The study is a partnership between Genomics England and GenOMICC consortium, scientifically led by the University of Edinburgh, to analyse the whole genome sequences of people who have been either very severely affected by COVID-19, or who have had it with only mild or even no symptoms. The NHS Business Services Authority (NHSBSA) supported this work by sending text messages to people who tested positive for COVID-19, inviting them to take part in the study that will explore how genetics can affect the severity of coronavirus symptoms.
Texts were sent to around 100,000 people last week who tested positive for coronavirus through the Pillar 2 mass public national testing programme.
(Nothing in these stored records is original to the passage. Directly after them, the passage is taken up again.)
(* ===== verification/Spinlock.v ===== *)
(** Interrupt request levels ([drivers/x86_64/irq.h]) and spinlocks
    ([utils/spinlock.h], [utils/spinlock.c]). *)
From stdpp Require Import base tactics list gmap sets strings.
From Stdlib Require Import ZArith Lia.
From S2P Require Import Prelude Bits State.

Definition IRQL_PASSIVE : Z := 0.
Definition IRQL_DISPATCH : Z := 2.

Definition set_irql (irql : Z) : M kernel unit :=
  modify (λ k, set_cpu k (set_cr8 (k_cpu k) irql)).
Definition get_irql : M kernel Z := gets (λ k, cr8 (k_cpu k)).

Definition irql_raise (irql : Z) : M kernel Z :=
  let* old_irql := get_irql in
  if irql <? old_irql then panic "irql raise to lower irql"
  else if irql =? old_irql then ret old_irql
  else (set_irql irql ;;; ret old_irql).

Definition irql_lower (irql : Z) : M kernel Z :=
  let* old_irql := get_irql in
  if old_irql <? irql then panic "irql lower to higher irql"
  else if irql =? old_irql then ret old_irql
  else (set_irql irql ;;; ret old_irql).

(** One CPU runs the kernel: a lock that is already taken is never released
    while the owner of the CPU spins on it. *)
Definition spinlock_lock (l : lock) : M kernel Z :=
  let* irqs := irql_raise IRQL_DISPATCH in
  let* held := gets (λ k, bool_decide (l ∈ k_locks k)) in
  if held then hang
  else (modify (λ k, set_locks k ({[l]} ∪ k_locks k)) ;;; ret irqs).

Definition spinlock_unlock (l : lock) (irqs : Z) : M kernel unit :=
  modify (λ k, set_locks k (k_locks k ∖ {[l]})) ;;;
  irql_lower irqs ;;;
  ret tt.

Definition spinlock_unlock_nil := spinlock_unlock.

(** * Sequential behaviour *)

(** A state in which the lock can be taken. *)
Definition can_lock (l : lock) (k : kernel) : Prop :=
  0 <= cr8 (k_cpu k) <= IRQL_DISPATCH ∧ l ∉ k_locks k.

(** The state while [l] is held. *)
Definition locked (l : lock) (k : kernel) : kernel :=
  set_locks (set_cpu k (set_cr8 (k_cpu k) IRQL_DISPATCH)) ({[l]} ∪ k_locks k).

Lemma set_cr8_id c : set_cr8 c (cr8 c) = c.
Proof. by destruct c. Qed.
Lemma set_cpu_id k : set_cpu k (k_cpu k) = k.
Proof. by destruct k. Qed.

Lemma spinlock_lock_ok l k :
  can_lock l k → spinlock_lock l k = Ok (cr8 (k_cpu k), locked l k).
Proof.
  intros [Hirql Hfree]. unfold spinlock_lock, irql_raise, get_irql, set_irql, locked, bind, gets, modify, ret.
  destruct (Z.ltb_spec IRQL_DISPATCH (cr8 (k_cpu k))) as [|_]; [lia|].
  destruct (Z.eqb_spec IRQL_DISPATCH (cr8 (k_cpu k))) as [Heq|_]; cbn.
  - rewrite bool_decide_eq_false_2 by done. rewrite Heq, set_cr8_id, set_cpu_id. done.
  - by rewrite bool_decide_eq_false_2 by done.
Qed.

Lemma wp_spinlock_lock l k Q :
  can_lock l k → Q (cr8 (k_cpu k)) (locked l k) → wp (spinlock_lock l) k Q.
Proof. intros H HQ. eapply wp_ok; [by apply spinlock_lock_ok|done]. Qed.

Lemma spinlock_unlock_ok l k irqs :
  0 <= irqs <= cr8 (k_cpu k) →
  spinlock_unlock l irqs k =
    Ok (tt, set_cpu (set_locks k (k_locks k ∖ {[l]})) (set_cr8 (k_cpu k) irqs)).
Proof.
  intros H. unfold spinlock_unlock, irql_lower, get_irql, set_irql, bind, gets, modify, ret. cbn.
  destruct (Z.ltb_spec (cr8 (k_cpu k)) irqs) as [|_]; [lia|].
  destruct (Z.eqb_spec irqs (cr8 (k_cpu k))) as [->|_]; cbn; [|done].
  rewrite set_cr8_id. by destruct k.
Qed.

Lemma wp_spinlock_unlock l k irqs (Q : unit → kernel → Prop) :
  0 <= irqs <= cr8 (k_cpu k) →
  Q tt (set_cpu (set_locks k (k_locks k ∖ {[l]})) (set_cr8 (k_cpu k) irqs)) →
  wp (spinlock_unlock l irqs) k Q.
Proof. intros H HQ. eapply wp_ok; [by apply spinlock_unlock_ok|done]. Qed.

(** What every lock-balanced operation leaves alone. *)
Record same_rest (k k' : kernel) : Prop := mk_same_rest {
  sr_hhdm : k_hhdm k' = k_hhdm k;
  sr_cpu : k_cpu k' = k_cpu k;
  sr_locks : k_locks k' = k_locks k;
  sr_heap : k_heap k' = k_heap k;
  sr_pagemaps : k_pagemaps k' = k_pagemaps k;
  sr_sched : k_sched k' = k_sched k;
  sr_ms : k_ms k' = k_ms k;
  sr_dev : k_dev k' = k_dev k
}.

#[export] Instance same_rest_refl : Reflexive same_rest.
Proof. by intros k. Qed.
#[export] Instance same_rest_trans : Transitive same_rest.
Proof. intros k1 k2 k3 [] []. split; congruence. Qed.

(** The state after the matching unlock: only locks and IRQL are put back. *)
Definition restored (k k1 : kernel) : kernel := set_cpu (set_locks k1 (k_locks k)) (k_cpu k).

Lemma spinlock_unlock_balanced l k k1 :
  can_lock l k → same_rest (locked l k) k1 →
  spinlock_unlock l (cr8 (k_cpu k)) k1 = Ok (tt, restored k k1).
Proof.
  intros [Hirql Hfree] Hs.
  assert (k_cpu k1 = set_cr8 (k_cpu k) IRQL_DISPATCH) as Hc by apply Hs.
  assert (k_locks k1 = {[l]} ∪ k_locks k) as Hl by apply Hs.
  rewrite spinlock_unlock_ok by (rewrite Hc; cbn; lia).
  do 3 f_equal; unfold restored.
  - rewrite Hc, Hl. replace (({[l]} ∪ k_locks k) ∖ {[l]}) with (k_locks k)
      by (rewrite difference_union_distr_l_L, difference_diag_L, union_empty_l_L, difference_disjoint_L; [done|set_solver]).
    by destruct (k_cpu k).
Qed.

Lemma wp_unlock_balanced l k k1 (Q : unit → kernel → Prop) :
  can_lock l k → same_rest (locked l k) k1 → Q tt (restored k k1) →
  wp (spinlock_unlock l (cr8 (k_cpu k))) k1 Q.
Proof. intros H1 H2 HQ. eapply wp_ok; [by apply spinlock_unlock_balanced|done]. Qed.

Lemma restored_same_rest l k k1 : same_rest (locked l k) k1 → same_rest k (restored k k1).
Proof. intros []. split; done. Qed.

Lemma can_lock_same_rest l k k' : same_rest k k' → can_lock l k → can_lock l k'.
Proof. intros [] [H1 H2]. split; congruence. Qed.
#[export] Hint Resolve can_lock_same_rest : kernel.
Within 8 hours of texts being sent, 4,800 people volunteered to be part of the research programme. Only those receiving texts are invited to join the study at this time.
Dr Kenneth Baillie, Chief Investigator at the University of Edinburgh said, "The aim of the GenOMICC COVID-19 study is to find genes, or signals in the genome, that may give us clues to help find new treatments for COVID-19. There are specific genes that make some people more susceptible than others to becoming critically ill with COVID-19. By comparing the whole genomes of people who are very susceptible, with people who got the virus but didn't develop severe disease, we will be able to identify these genes. This may help us to prioritise treatments for testing in clinical trials, or to find targets for new drugs. We need as many people as possible to participate in the study because the more people we include, the more genes we'll be able to find."
Chris Wigley, Chief Executive of Genomics England said, “The willingness of these key workers and members of the public to volunteer to support this study is truly inspiring. Their support is crucial for our research and for our medical teams if we are to understand how to treat the virus and minimise the effects of it in subsequent waves. This is a complex and tricky virus that affects people who seem similar in vastly different ways – we believe that analysing our DNA can help pin it down. These volunteers will help us explain why some people who are fit and healthy were badly affected and some who we feared would become ill were okay.
“We are recruiting two groups – first, people who were sick enough with COVID to be put in intensive care, but who have survived and are now open to volunteer, and second, people who have tested positive, but have only had mild, if any, symptoms. We are particularly keen to recruit volunteers from ethnic minority backgrounds and people who are over the age of 68 as these groups have been shown to be at the highest risk of severe reaction to COVID-19.”
Michael Brodie, Chief Executive of the NHSBSA said, “The reaction from people who have volunteered to be part of this programme has been phenomenal. We’ve seen this time and time again across the many projects we’ve been involved in to support the national effort against COVID-19.
“It’s a privilege for us to be able to deliver an integral part of such a vital project.”